[Provided entries]
(** Whatever the random source yields, [generate_jwt_secret] returns a
    secret (no pick fails), the secret has [length] characters (none if
    [length] is not positive), and each of them is one of the 70
    characters of the alphabet. *)
Theorem generated_secret_shape (rng : nat → nat) (length : Z) :
  ∃ secret,
    Readme.generate_jwt_secret rng length = Some secret
    ∧ String.length secret = Z.to_nat length
    ∧ Forall (λ c, c ∈ list_ascii_of_string
                         (Readme.ascii_letters +:+ Readme.digits
                          +:+ "!@#$%^&*"))
             (list_ascii_of_string secret).
Proof.
  unfold Readme.generate_jwt_secret.
  destruct (ReadmeFacts.mapM_choice rng
              (Readme.ascii_letters +:+ Readme.digits +:+ "!@#$%^&*")
              (seq 0 (Z.to_nat length)))
    as (picks & Hpicks & Hlen & Hall); [done|].
  exists (string_of_list_ascii picks). split_and!.
  - cbv zeta. by rewrite Hpicks.
  - by rewrite ReadmeFacts.length_string_of_list_ascii, Hlen, length_seq.
  - by rewrite list_ascii_of_string_of_list_ascii.
Qed.
(** * Batoko Chautari: the weather module of [static/js/main.js]

    A shallow embedding of [BatokoChautari.modules.weather] (the cache in
    front of [/api/weather/{lat}/{lon}], the widget renderer and the periodic
    refresh) together with the part of the JavaScript run time the module
    leans on: truthiness, property reads, string conversion inside template
    literals, promise reactions and the event loop.

    Conventions.
    - Strings are sequences of bytes (UTF-8); the literal parts of the
      templates are the bytes of the source file.
    - [Date.now()] is an integer number of milliseconds ([Z]); it is constant
      while one task runs and is moved by the environment between tasks.
    - JavaScript numbers are kept abstract (class [JSNumber]): the module only
      converts them to strings, tests them for truthiness and compares one of
      them with zero.
    - The document is the list of the weather widgets of the page; the markup
      written into a widget is text, it is not parsed back into elements.
      The widgets are therefore taken to lie outside one another, and the
      payloads to bring no markup of a widget with them: in the browser a
      write to [innerHTML] also takes the widgets inside the element out of
      the page, and adds those that the markup describes.

    The rest of the page follows the weather module: the utilities
    ([debounce], [throttle], [isValidEmail], [sanitizeHtml], [getCookie]),
    the notifications, the validation of files and of forms. There a string
    is the sequence of its UTF-16 code units, since that code measures,
    splits and matches strings. *)

From stdpp Require Import gmap strings pretty list fin_maps.
From Stdlib Require Import Ascii ZArith Lia.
[/Provided entries]
§ Your task: Set down all of the entries again, keeping every line exactly as it is.

§ Task answer:
(** Whatever the random source yields, [generate_jwt_secret] returns a
    secret (no pick fails), the secret has [length] characters (none if
    [length] is not positive), and each of them is one of the 70
    characters of the alphabet. *)
Theorem generated_secret_shape (rng : nat → nat) (length : Z) :
  ∃ secret,
    Readme.generate_jwt_secret rng length = Some secret
    ∧ String.length secret = Z.to_nat length
    ∧ Forall (λ c, c ∈ list_ascii_of_string
                         (Readme.ascii_letters +:+ Readme.digits
                          +:+ "!@#$%^&*"))
             (list_ascii_of_string secret).
Proof.
  unfold Readme.generate_jwt_secret.
  destruct (ReadmeFacts.mapM_choice rng
              (Readme.ascii_letters +:+ Readme.digits +:+ "!@#$%^&*")
              (seq 0 (Z.to_nat length)))
    as (picks & Hpicks & Hlen & Hall); [done|].
  exists (string_of_list_ascii picks). split_and!.
  - cbv zeta. by rewrite Hpicks.
  - by rewrite ReadmeFacts.length_string_of_list_ascii, Hlen, length_seq.
  - by rewrite list_ascii_of_string_of_list_ascii.
Qed.
(** * Batoko Chautari: the weather module of [static/js/main.js]

    A shallow embedding of [BatokoChautari.modules.weather] (the cache in
    front of [/api/weather/{lat}/{lon}], the widget renderer and the periodic
    refresh) together with the part of the JavaScript run time the module
    leans on: truthiness, property reads, string conversion inside template
    literals, promise reactions and the event loop.

    Conventions.
    - Strings are sequences of bytes (UTF-8); the literal parts of the
      templates are the bytes of the source file.
    - [Date.now()] is an integer number of milliseconds ([Z]); it is constant
      while one task runs and is moved by the environment between tasks.
    - JavaScript numbers are kept abstract (class [JSNumber]): the module only
      converts them to strings, tests them for truthiness and compares one of
      them with zero.
    - The document is the list of the weather widgets of the page; the markup
      written into a widget is text, it is not parsed back into elements.
      The widgets are therefore taken to lie outside one another, and the
      payloads to bring no markup of a widget with them: in the browser a
      write to [innerHTML] also takes the widgets inside the element out of
      the page, and adds those that the markup describes.

    The rest of the page follows the weather module: the utilities
    ([debounce], [throttle], [isValidEmail], [sanitizeHtml], [getCookie]),
    the notifications, the validation of files and of forms. There a string
    is the sequence of its UTF-16 code units, since that code measures,
    splits and matches strings. *)

From stdpp Require Import gmap strings pretty list fin_maps.
From Stdlib Require Import Ascii ZArith Lia.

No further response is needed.